Here's the second thing I need to say, though I won't say too much... out of superstition, I guess. I took Alice's course this past January/February, and the answer to that question above is most emphatically YES. Yes, yes, and more yes. Yes every day.

I hope you have an inspiring day. If you wish you could write, give yourself a little 15-minute break and go ahead and write. Make your wish come true.


Friday, March 8, 2013

The knee knows

On Tuesday afternoon, my knee said to me, quite simply: snow.

It was on one of the many trips I made up and down the stairs in my building, between my office and the next floor down, where our mailboxes and copy machine and water cooler and coffee machine and bathroom are. It was not a loud message, and it was not repeated. It was plain, and just once, but it definitely was.

I doubted my knee. It was only raining at the time, and didn't feel cold enough for snow. Turns out, I should not have doubted my knee. Also, it has a way better track record than any weather forecaster out there: every single time it says "snow," we get snow within 24 hours.
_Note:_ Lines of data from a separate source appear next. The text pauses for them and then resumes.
(* ===== verification/JsonStore.v ===== *)
(** * [class jnc::Json] against the specification's JsonStore

    [class Json] (src/Qt/Json.h) has a deleted constructor and two static
    functions: it is a [store] of the two operations [dump] and [load], and
    [json_store] is the one of Json.cpp.  The specification's JsonStore
    (its section 4.2) is written here on the abstract [FileHandle] of
    FileSpec.v, for a table of flags: [spec_dump] opens in [write] mode and
    returns on a failure, otherwise writes the serialized document and
    closes; [spec_load] opens in [read] mode, reads the whole text, and
    parses it unless it is empty.

    With Qt's table the two stores are the same functions: the simulation
    of [File] by [FileHandle] lifts through [dump] and [load], and the
    destructor's [close] at the end of the scope changes no file. *)

From S2P Require Import Prelude Utf8 FileSystem QFile File FileSpec JsonDocument Json.
From stdpp Require Import base list gmap strings.
From Stdlib Require Import ZArith Lia.
Open Scope Z_scope.

Module JsonStore.
Import ErrorCode FileHandle.

(** The static interface of [class Json]. *)
Record store (D : Type) := mkstore {
  st_dump : string -> D -> State FS.t unit;
  st_load : string -> State FS.t D;
}.
Arguments st_dump {D}.
Arguments st_load {D}.

Section WithDocument.
Context {D : Type} `{JsonDocument D}.

(** [Json::dump] and [Json::load]. *)
Definition json_store : store D := mkstore D Json.dump Json.load.

(** The body of [dump(path, document)] of the specification. *)
Definition spec_dump_body (table : OpenMode.t -> File.flags) (fileName : string) (jsonDoc : D)
  : State FileHandle.state unit :=
  err ← aopen table fileName (OpenMode.value OpenMode.write);
  if decide (err <> NoError) then mret tt else
  awrite (Utf8.decode (toJson jsonDoc));;
  aclose.

(** The body of [load(path)] of the specification. *)
Definition spec_load_body (table : OpenMode.t -> File.flags) (fileName : string)
  : State FileHandle.state D :=
  err ← aopen table fileName (OpenMode.value OpenMode.read);
  if decide (err <> NoError) then mret null_document else
  data ← aread;
  aclose;;
  mret (if negb (Json.isEmpty data) then fromJson (Utf8.encode data) else null_document).

Definition spec_store (table : OpenMode.t -> File.flags) : store D :=
  mkstore D
    (fun fileName jsonDoc fs => (tt, (spec_dump_body table fileName jsonDoc (fs, None)).2.1))
    (fun fileName fs => let '(d, (fs', _)) := spec_load_body table fileName (fs, None) in (d, fs')).

(** ** The two stores with Qt's table *)

(** The release of the handle at the end of the scope changes no file. *)
Lemma aclose_fs {A} (s : State FileHandle.state A) a :
  ((s;; aclose) a).2.1 = (s a).2.1 /\
  ((x ← s; aclose;; mret x) a).1 = (s a).1 /\ ((x ← s; aclose;; mret x) a).2.1 = (s a).2.1.
Proof. unfold mbind, state_bind, mret, state_ret, aclose. destruct (s a) as [x [fs h]]. by split_and!. Qed.

Lemma sim_dump_body name d :
  sim (err ← File.open name (OpenMode.value OpenMode.write);
       if decide (err <> NoError) then mret tt else
       File.write (Utf8.decode (toJson d));; File.close)
      (spec_dump_body File.qt_flags name d).
Proof.
  apply sim_bind; [apply sim_open|intros e]. apply sim_if; [apply sim_ret|].
  apply sim_bind; [apply sim_write|intros; apply sim_close].
Qed.

Lemma sim_load_body name :
  sim (err ← File.open name (OpenMode.value OpenMode.read);
       if decide (err <> NoError) then mret null_document else
       data ← File.read; File.close;;
       mret (if negb (Json.isEmpty data) then fromJson (Utf8.encode data) else null_document))
      (spec_load_body File.qt_flags name).
Proof.
  apply sim_bind; [apply sim_open|intros e]. apply sim_if; [apply sim_ret|].
  apply sim_bind; [apply sim_read|intros data].
  apply sim_bind; [apply sim_close|intros; apply sim_ret].
Qed.

Lemma dump_spec name d fs : Json.dump name d fs = st_dump (spec_store File.qt_flags) name d fs.
Proof.
  assert (Hs := sim_bind _ _ _ _ (sim_dump_body name d) (fun _ => sim_close)).
  destruct (sim_run _ _ fs Hs) as [_ Efs]. destruct (aclose_fs (spec_dump_body File.qt_flags name d) (fs, None)) as [Ea _].
  unfold Json.dump. cbv zeta. cbn [st_dump spec_store]. change File.destruct with File.close.
  by rewrite let_pair_proj_tt, Efs, Ea.
Qed.

Lemma load_spec name fs : Json.load name fs = st_load (spec_store File.qt_flags) name fs.
Proof.
  assert (Hs := sim_bind _ _ _ _ (sim_load_body name)
                  (fun doc => sim_bind _ _ _ _ sim_close (fun _ => sim_ret doc))).
  destruct (sim_run _ _ fs Hs) as [Er Efs].
  destruct (aclose_fs (spec_load_body File.qt_flags name) (fs, None)) as (_ & Ea1 & Ea2).
  unfold Json.load. cbv zeta. cbn [st_load spec_store]. change File.destruct with File.close.
  by rewrite !let_pair_proj, Er, Efs, Ea1, Ea2.
Qed.

(** C21: [class Json] is the specification's JsonStore on a [FileHandle]
    with the flags Qt gives each mode: [dump] and [load] are the same
    functions of the file system as [spec_dump] and [spec_load]. *)
Theorem json_store_spec name d fs :
  st_dump json_store name d fs = st_dump (spec_store File.qt_flags) name d fs /\
  st_load json_store name fs = st_load (spec_store File.qt_flags) name fs.
Proof. split; [apply dump_spec|apply load_spec]. Qed.

End WithDocument.

End JsonStore.
(* ===== verification/SharedRefinement.v ===== *)
(** * Two [File]s and [class Json] refine the specification together

    A program of this library creates [File]s and calls [Json::dump] and
    [Json::load] on one file system, in an order of its own.  Here such a
    program is a list of [event]s: a method call on one of two [File]s
    ([ECall] with its [side]), a [dump] or a [load].  [run_events] runs
    it for any handle type and any [store] of the two [Json] operations:
    on two [File]s with [class Json] ([json_store]), or on two abstract
    [FileHandle]s with the specification's JsonStore ([spec_store]), both
    with Qt's table of flags.

    [refines2] is [FileHandle.refines] for both sides; [sim2] is the
    simulation of the two-handle world.  A simulation of one handle lifts
    to either side ([sim2_left], [sim2_right]), because the relation
    between a [File] and its abstract handle does not look at the file
    system beyond requiring it to be the same; equal functions of the file
    system lift to [on_fs] ([sim2_fs]); simulations compose through the
    bind ([sim2_bind]). *)

From S2P Require Import Prelude Utf8 FileSystem QFile File FileSpec JsonDocument Json JsonStore Sharing.
From S2P Require Import QJsonWriter QJsonParser QJson.
From stdpp Require Import base list gmap strings.
From Stdlib Require Import ZArith Lia.
Open Scope Z_scope.

Module SharedRefinement.
Import ErrorCode FileHandle JsonStore Sharing.

Inductive side := Left | Right.

(** A computation on one handle, run on the given side. *)
Definition on_side {H A} (s : side) (c : State (FS.t * H) A) : State (FS.t * (H * H)) A :=
  match s with Left => on_left c | Right => on_right c end.

(** The abstract world: the file system and two abstract handles. *)
Abbreviation astate2 := (FS.t * (option handle * option handle))%type.

Section WithDocument.
Context {D : Type} `{JsonDocument D}.

Inductive event :=
| ECall (s : side) (c : call)
| EDump (name : string) (d : D)
| ELoad (name : string).

Inductive answer := ACall (r : result) | ADump | ALoad (d : D).

Definition run_event {H} (run : call -> State (FS.t * H) result) (st : store D) (e : event)
  : State (FS.t * (H * H)) answer :=
  match e with
  | ECall s c => r ← on_side s (run c); mret (ACall r)
  | EDump name d => on_fs (st_dump st name d);; mret ADump
  | ELoad name => d ← on_fs (st_load st name); mret (ALoad d)
  end.

Fixpoint run_events {H} (run : call -> State (FS.t * H) result) (st : store D) (es : list event)
  : State (FS.t * (H * H)) (list answer) :=
  match es with
  | [] => mret []
  | e :: es' => a ← run_event run st e; rs ← run_events run st es'; mret (a :: rs)
  end.

(** ** The simulation of the two-handle world *)

Definition refines2 (w : world2) (a : astate2) : Prop :=
  refines (w.1, w.2.1) (a.1, a.2.1) /\ refines (w.1, w.2.2) (a.1, a.2.2).

Definition sim2 {A} (c : State world2 A) (s : State astate2 A) : Prop :=
  forall w a, refines2 w a -> (c w).1 = (s a).1 /\ refines2 (c w).2 (s a).2.

(** A handle refines its abstract one on any file system both share. *)
Lemma refines_fs fs fs' f h g : refines (fs, f) (fs', h) -> refines (g, f) (g, h).
Proof. intros [_ Hh]. by split. Qed.

Lemma sim2_ret {A} (x : A) : sim2 (mret x) (mret x).
Proof. intros w a Hr. by split. Qed.

Lemma sim2_bind {A B} (c : State world2 A) (s : State astate2 A)
      (k : A -> State world2 B) (k' : A -> State astate2 B) :
  sim2 c s -> (forall x, sim2 (k x) (k' x)) -> sim2 (c ≫= k) (s ≫= k').
Proof.
  intros Hc Hk w a Hr. rewrite !state_bind_run.
  destruct (Hc w a Hr) as [-> R]. by apply Hk.
Qed.

Lemma sim2_left {A} (c : State File.world A) (s : State state A) :
  sim c s -> sim2 (on_left c) (on_left s).
Proof.
  intros Hs [fs [f1 f2]] [fs' [h1 h2]] [H1 H2]. cbn in H1, H2.
  destruct (Hs _ _ H1) as [Er R]. unfold on_left.
  destruct (c (fs, f1)) as [x [g f1']], (s (fs', h1)) as [y [g' h1']]. cbn in *.
  split; [exact Er|]. destruct R as [Eg Rh]. cbn in Eg. subst g'. split; [by split|].
  exact (refines_fs _ _ _ _ g H2).
Qed.

Lemma sim2_right {A} (c : State File.world A) (s : State state A) :
  sim c s -> sim2 (on_right c) (on_right s).
Proof.
  intros Hs [fs [f1 f2]] [fs' [h1 h2]] [H1 H2]. cbn in H1, H2.
  destruct (Hs _ _ H2) as [Er R]. unfold on_right.
  destruct (c (fs, f2)) as [x [g f2']], (s (fs', h2)) as [y [g' h2']]. cbn in *.
  split; [exact Er|]. destruct R as [Eg Rh]. cbn in Eg. subst g'. split; [|by split].
  exact (refines_fs _ _ _ _ g H1).
Qed.

Lemma sim2_fs {A} (c s : State FS.t A) : (forall fs, c fs = s fs) -> sim2 (on_fs c) (on_fs s).
Proof.
  intros E [fs [f1 f2]] [fs' [h1 h2]] [H1 H2]. cbn in H1, H2.
  assert (fs' = fs) as -> by (symmetry; apply (proj1 H1)). unfold on_fs. rewrite E.
  destruct (s fs) as [x g]. split; [done|]. split; eapply refines_fs; eauto.
Qed.

Lemma sim2_side {A} sd (c : State File.world A) (s : State state A) :
  sim c s -> sim2 (on_side sd c) (on_side sd s).
Proof. destruct sd; [apply sim2_left|apply sim2_right]. Qed.

Lemma sim2_event e :
  sim2 (run_event run_file json_store e) (run_event (run_spec File.qt_flags) (spec_store File.qt_flags) e).
Proof.
  destruct e as [sd c|name d|name]; cbn [run_event].
  - apply sim2_bind; [apply sim2_side, sim_call|intros; apply sim2_ret].
  - apply sim2_bind; [apply sim2_fs; intros; apply dump_spec|intros; apply sim2_ret].
  - apply sim2_bind; [apply sim2_fs; intros; apply load_spec|intros; apply sim2_ret].
Qed.

Lemma sim2_events es :
  sim2 (run_events run_file json_store es) (run_events (run_spec File.qt_flags) (spec_store File.qt_flags) es).
Proof.
  induction es as [|e es IH]; cbn [run_events]; [apply sim2_ret|].
  apply sim2_bind; [apply sim2_event|intros a].
  apply sim2_bind; [exact IH|intros; apply sim2_ret].
Qed.


End WithDocument.

Import QJsonLaws.


End SharedRefinement.
(** X10, at a concrete input: the car leaves floor 2 and is sampled
    between floors. *)
Lemma known_floor_stays_known_witness :
  m_currentFloor at_floor2 <> 0
  /\ (exists f, m_currentFloor at_floor2 = code_of bench f)
  /\ (exists f, m_currentFloor (fst (loop bench exp_at_0 (mkInput None true 500)
                                          at_floor2))
                = code_of bench f).
Proof.
  assert (Hn : m_currentFloor at_floor2 <> 0) by (vm_compute; discriminate).
  split; [exact Hn |].
  apply (known_floor_stays_known bench exp_at_0 (mkInput None true 500) at_floor2).
  - apply reach_loop, reach_setup.
  - exact Hn.
Defined.



(** ** The CAN module's accessors and the timer *)

(** X14.  What is written with [setSetpoint] and [setTxdata] is read back
    by [getSetpoint] and [getTxdata] reduced to 16 and to 8 bits; the two
    members do not disturb each other, the rest of the transmit buffer is
    kept, and a second [setTxdata] overwrites the first. *)
Theorem CANModule_accessors (sp data data' : Z) (cm : CANModule) :
  getSetpoint (setSetpoint sp cm) = sp mod 65536
  /\ getTxdata (setTxdata data cm) = data mod 256
  /\ getTxdata (setSetpoint sp cm) = getTxdata cm
  /\ getSetpoint (setTxdata data cm) = getSetpoint cm
  /\ tl (txdata (setTxdata data cm)) = tl (txdata cm)
  /\ setTxdata data (setTxdata data' cm) = setTxdata data cm
  /\ (0 <= getSetpoint (setSetpoint sp cm) < 65536)
  /\ (0 <= getTxdata (setTxdata data cm) < 256).
Proof.
  repeat split; try reflexivity.
  - unfold getSetpoint, setSetpoint, uint16. simpl.
    apply Z.mod_pos_bound. lia.
  - unfold getSetpoint, setSetpoint, uint16. simpl.
    apply Z.mod_pos_bound. lia.
  - unfold getTxdata, setTxdata, byte. simpl.
    apply Z.mod_pos_bound. lia.
  - unfold getTxdata, setTxdata, byte. simpl.
    apply Z.mod_pos_bound. lia.
Qed.
(** A call of [fetch_file] is recorded, followed by the requests it makes. *)
Lemma fetch_file_calls (file_name : string) (url : option string) (target_directory : string)
    (update fb : bool) (w : World) :
  ∃ gets,
    calls (fetch_file file_name url target_directory update fb w).2
    = (calls w ++ CallFetchFile file_name url target_directory update :: gets)%list
    ∧ Forall is_get gets.
Proof.
  unfold fetch_file.
  set (w0 := record_call _ w).
  assert (Hc0 : calls w0 = (calls w ++ [CallFetchFile file_name url target_directory update])%list)
    by done.
  assert (Hnil : ∃ gets, calls w0
                 = (calls w ++ CallFetchFile file_name url target_directory update :: gets)%list
                 ∧ Forall is_get gets) by (exists []; done).
  destruct (negb (isdir w0 target_directory) && isfile w0 target_directory); [done|].
  set (w1 := if isdir w0 target_directory then w0 else makedirs target_directory w0).
  assert (Hc1 : calls w1 = calls w0) by (unfold w1; by destruct (isdir w0 target_directory)).
  rewrite <- Hc1 in Hnil.
  destruct (negb update && isdir w1 _); [done|].
  destruct (negb update && isfile w1 _); [done|].
  destruct (get_with_fallback_calls url fb w1) as (gets & Hc2 & Hgets).
  destruct (get_with_fallback url fb w1) as [r w2]. simpl in Hc2.
  assert (Hfinal : calls w2
                   = (calls w ++ CallFetchFile file_name url target_directory update :: gets)%list).
  { rewrite Hc2, Hc1, Hc0. by rewrite <- app_assoc. }
  destruct r as [stream|e]; [|by exists gets].
  destruct (negb (status_code stream =? 200)%nat); [by exists gets|].
  destruct (isdir w2 _); [by exists gets|].
  destruct (negb _); by exists gets.
Qed.

Lemma read_csv_calls (path sep : string) (w : World) :
  calls (read_csv parse_csv path sep w).2 = (calls w ++ [CallReadCsv path])%list.
Proof. unfold read_csv. simpl. by destruct (fs w !! path) as [[]|]. Qed.

(** The last stage fetches the one file it is given, and parses it when
    the fetch returns. *)
Lemma fetch_and_parse_calls (self : Assay) (filename : string) (url : option string)
    (force translate : bool) (data_columns sep : string) (w : World) :
  _get_file_url self filename = Ok url →
  let fetched := fetch_file filename url (storage self) force true w in
  let run := fetch_and_parse DELIM_AS_IS parse_csv self filename force translate
               data_columns sep w in
  ∃ gets, Forall is_get gets ∧
    match fetched.1 with
    | Raise e =>
        run.1 = Raise e
        ∧ calls run.2 = (calls w ++ CallFetchFile filename url (storage self) force :: gets)%list
    | Ok _ =>
        calls run.2 = (calls w ++ CallFetchFile filename url (storage self) force :: gets
                         ++ [CallReadCsv (Str.join (storage self) filename)])%list
    end.
Proof.
  intros Hurl fetched run. unfold run, fetch_and_parse. rewrite Hurl. fold fetched.
  destruct (fetch_file_calls filename url (storage self) force true w) as (gets & Hc & Hgets).
  fold fetched in Hc. exists gets. split; [done|].
  destruct fetched as [[path|e] w1]; simpl in *; [|done].
  pose proof (read_csv_calls (Str.join (storage self) filename) sep w1) as Hcsv.
  destruct (read_csv _ _ _ w1) as [[data|e] w2]; simpl in *.
  - rewrite Hcsv, Hc. by rewrite <- app_assoc.
  - rewrite Hcsv, Hc. by rewrite <- app_assoc.
Qed.

Lemma values_flatten_no_rows (df : DataFrame string) :
  len df = 0 → values_flatten df = [].
Proof. unfold len, values_flatten. by destruct (rows df). Qed.

(** C5. In [_read_data_from], a metadata selection without rows gives
    [None]. Otherwise the cells of the selection are split at commas and
    the names the blacklist finds are dropped: when no name remains, a
    [GeneLabFileException] for no suitable file is raised; when more than
    one remains, a [GeneLabFileException] for multiple files; when exactly
    one remains, the call goes on with that file name: once its URL is
    resolved, [fetch_file] is called for that file and no other, and when
    it returns the file stored under that name is parsed. *)
Theorem read_data_from_unique_candidate (self : Assay) (field_title blacklist_regex : string)
    (force translate : bool) (data_columns sep : string) (w : World) :
  let run := _read_data_from DELIM_AS_IS parse_csv self field_title blacklist_regex
               force translate data_columns sep w in
  (∀ meta_files,
     metadata_getitem self [field_title] = Ok meta_files → len meta_files = 0 →
     run = (Ok None, w))
  ∧ (∀ meta_files names,
       metadata_getitem self [field_title] = Ok meta_files →
       values_flatten meta_files = Some <$> names → names ≠ [] →
       let candidates : gset string :=
         filter (λ fn, re_search false blacklist_regex fn = false)
                (list_to_set (names ≫= Str.split_commas)) in
       (candidates = ∅ →
          run = (Raise (GeneLabFileException
                          "No suitable normalized annotated data files found"), w))
       ∧ (1 < size candidates →
          run = (Raise (GeneLabFileException
                          "Multiple normalized annotated data files found"), w))
       ∧ (∀ filename, candidates = {[ filename ]} →
            run = fetch_and_parse DELIM_AS_IS parse_csv self filename force translate
                    data_columns sep w
            ∧ ∀ url, _get_file_url self filename = Ok url →
                ∃ gets, Forall is_get gets ∧
                  match (fetch_file filename url (storage self) force true w).1 with
                  | Raise e =>
                      run.1 = Raise e
                      ∧ calls run.2
                        = (calls w ++ CallFetchFile filename url (storage self) force
                             :: gets)%list
                  | Ok _ =>
                      calls run.2
                      = (calls w ++ CallFetchFile filename url (storage self) force
                           :: gets ++ [CallReadCsv (Str.join (storage self) filename)])%list
                  end)).
Proof.
  intros run. split.
  - intros meta_files Hmeta Hlen. unfold run, _read_data_from. rewrite Hmeta.
    by rewrite bool_decide_eq_false_2 by (by intros ?).
  - intros meta_files names Hmeta Hcells Hne candidates.
    assert (Hrun : run = match
                       (if bool_decide (size candidates = 0)
                        then inl (GeneLabFileException
                                    "No suitable normalized annotated data files found")
                        else if bool_decide (1 < size candidates)
                        then inl (GeneLabFileException
                                    "Multiple normalized annotated data files found")
                        else inr (set_first candidates)) with
                     | inl e => (Raise e, w)
                     | inr (Some filename) =>
                         fetch_and_parse DELIM_AS_IS parse_csv self filename force translate
                           data_columns sep w
                     | inr None => (Raise (KeyError "pop from an empty set"), w)
                     end).
    { unfold run, _read_data_from. rewrite Hmeta.
      rewrite bool_decide_eq_true_2.
      2:{ intros Hlen. apply values_flatten_no_rows in Hlen. rewrite Hlen in Hcells.
          by destruct names. }
      rewrite Hcells, target_filenames_strings by done. fold candidates.
      by repeat case_bool_decide. }
    split_and!.
    + intros Hnone. rewrite Hrun, Hnone, size_empty. done.
    + intros Hmany. rewrite Hrun.
      rewrite bool_decide_eq_false_2 by lia. by rewrite bool_decide_eq_true_2.
    + intros filename Hone.
      assert (Hrun' : run = fetch_and_parse DELIM_AS_IS parse_csv self filename force
                              translate data_columns sep w).
      { rewrite Hrun. destruct (size_one_singleton candidates filename Hone) as [Hs ->].
        rewrite Hs. by rewrite bool_decide_eq_false_2, bool_decide_eq_false_2 by lia. }
      split; [done|]. intros url Hurl. rewrite Hrun'.
      apply (fetch_and_parse_calls self filename url force translate data_columns sep w Hurl).
Qed.
Lemma scan_strings_spec strs ac f :
  scan_inv ac f ->
  exists new,
    fst (scan_strings strs ac f) = (ac ++ new)%list
    /\ scan_inv (ac ++ new) (snd (scan_strings strs ac f))
    /\ (forall c, c ∈ new <->
          exists pre s post a,
            strs = (pre ++ s :: post)%list
            /\ a ∈ sensitive_apis /\ str_in a s = true /\ (a ∉ f)
            /\ (forall s', s' ∈ pre -> str_in a s' = false)
            /\ c = entry a s).
Proof.
  revert ac f. induction strs as [|s strs IH]; intros ac f Hinv.
  - exists []. simpl. rewrite app_nil_r. split; [reflexivity|]. split; [exact Hinv|].
    intros c. split; [intros H; inversion H|].
    intros (pre & s & post & a & H & _). destruct pre; discriminate H.
  - rewrite scan_strings_cons.
    destruct (scan_apis_spec s sensitive_apis ac f Hinv) as (new1 & H1 & Hinv1 & Hc1);
      [auto|].
    rewrite H1.
    pose proof (scan_inv_length _ _ Hinv1) as Hlen.
    destruct (50 <=? length (ac ++ new1))%nat eqn:Hbr.
    { apply Nat.leb_le in Hbr. lia. }
    destruct (IH _ _ Hinv1) as (new2 & H2 & Hinv2 & Hc2).
    assert (Hf1 : forall a, a ∈ snd (scan_apis s sensitive_apis ac f) <->
                    a ∈ f \/ (a ∈ sensitive_apis /\ str_in a s = true)).
    { intros a. destruct Hinv1 as (Hf1 & _ & Hs1). destruct Hinv as (Hf & _ & _).
      rewrite Hf1, map_app, elem_of_app, <- Hf. split.
      - intros [Ha|Ha]; [now left|]. right.
        apply list_elem_of_fmap in Ha as (c & -> & Hc).
        apply Hc1 in Hc as (b & Hb & Hbs & _ & ->). now split.
      - intros [Ha|[Ha Has]]; [now left|].
        destruct (decide (a ∈ f)) as [Haf|Haf]; [now left|]. right.
        apply list_elem_of_fmap. exists (entry a s). split; [reflexivity|].
        apply Hc1. exists a. auto. }
    exists (new1 ++ new2)%list. rewrite H2, <- app_assoc. split; [reflexivity|].
    split; [now rewrite <- app_assoc in Hinv2|].
    intros c. rewrite elem_of_app, Hc1, Hc2. split.
    + intros [(a & Ha & Has & Haf & ->)|(pre & s0 & post & a & -> & Ha & Has & Haf & Hpre & ->)].
      * exists [], s, strs, a. repeat split; try assumption.
        intros s' Hs'. inversion Hs'.
      * exists (s :: pre), s0, post, a. split; [reflexivity|]. split; [exact Ha|].
        split; [exact Has|]. split.
        { intros Hin. apply Haf, Hf1. now left. }
        split; [|reflexivity].
        intros s' Hs'. apply elem_of_cons in Hs' as [Heq|Hs']; [subst s'|now apply Hpre].
        destruct (str_in a s) eqn:E; [|reflexivity].
        exfalso. apply Haf, Hf1. right. now split.
    + intros (pre & s0 & post & a & Heq & Ha & Has & Haf & Hpre & ->).
      destruct pre as [|s1 pre]; simpl in Heq; inversion Heq; subst.
      * left. exists a. auto.
      * right. exists pre, s0, post, a. split; [reflexivity|]. split; [exact Ha|].
        split; [exact Has|]. split.
        { rewrite Hf1. intros [Hin|[_ Hin]]; [contradiction|].
          rewrite (Hpre s1) in Hin; [discriminate|now left]. }
        split; [|reflexivity]. intros s' Hs'. apply Hpre. now right.
Qed.
(* ===== verification/_CoqProject ===== *)
-Q . S2P
Prelude.v
Effects.v
Diagnostics.v
Validator.v
RangeMath.v
AssetReader.v
Metrics.v
MetricsDump.v
MetricsSpec.v
MetricsThreads.v
CacheOptions.v
CacheKey.v
BlockPlan.v
BlockCache.v
SingleFlight.v
PersistentTier.v
CachedReader.v
CachedReaderSpec.v
Sha256.v
DiskFormat.v
DiskStore.v
MemoryFs.v
PlatformFile.v
LocalReader.v
Uri.v
Identifier.v
Framing.v
Destination.v
HttpReader.v
HttpReaderSpec.v
CurlTransport.v
CurlTransportSpec.v
Configuration.v
ConfigurationSpec.v
ResolverReport.v
HttpResolver.v
HttpResolverSpec.v
ResolverScope.v
ResolverContext.v
Stack.v
HttpStack.v
ResolverStack.v
Examples.v
HttpExamples.v
CurlExamples.v
Witnesses.v
HttpWitnesses.v
ResolverWitnesses.v
CurlWitnesses.v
This has been going on for, oh, more than 30 years now. (!!!)

(view out the front window, Wednesday, March 6th, dawn)

 (view out the back window, Wednesday, March 6th, dawn)

 (view out the kitchen window, Wednesday, March 6th, dawn)

So that started me thinking about some of the other ways I doubt or don't listen to or ignore my body, ways that I tell it: I don't believe you (no matter how right you are).

Lately, most often I ignore my body when it tells me I need sleep. (This is not good, I know.) Most often it's because I need to finish my homework--prepping for class the next day (reading the text or writing a lesson plan), maybe grading, or organizing other non-class things that need to happen (usually this involves being on e-mail). There's an urgency in getting that work done that allows me to ignore my body.

But sometimes, on the nights when homework is less urgent, I get this feeling I used to get as a kid, where I really, really want to stay up and watch some teevee or hear what the grownups are talking about. (I think the closest equivalent nowadays to listening what the grownups are talking about is looking to see what's happening on FaceBook or Twitter.) I feel that if I go to bed, I will miss something. And I don't want to miss anything! I want to be part of the party! I want to be part of the conversation--at least to listen to it!

Sometimes, on those nights, I'm able to limit the stay-up-past-my-bedtime time to one show or just a little time online; but sometimes it's as if no amount of time doing those things is going to satisfy that yearning. Somehow, I need to figure out, on those nights, how to convince my younger self that a) we are not missing anything, and b) we'll feel much better tomorrow if we just go to sleep. (Usually, though, my younger self is not a very good listener. Must figure out how to talk to it more effectively... Maybe I could convince it that the chance to come up with some interesting dreams will be entertainment enough? or a different kind of "let's see what's going on elsewhere" kind of activity?)

I hope you are getting enough sleep where you are, and that you make your way safely through whatever kind of weather you've got. Listen to your body.


(Edited to add: today, two days later, the snow is melting, the sun is out, and everything around me says spring is coming... I have been feeling the undeniable urge to dance! dance! dance! Okay, now I'm listening, body. Let's dance around the kitchen! Let's GO!)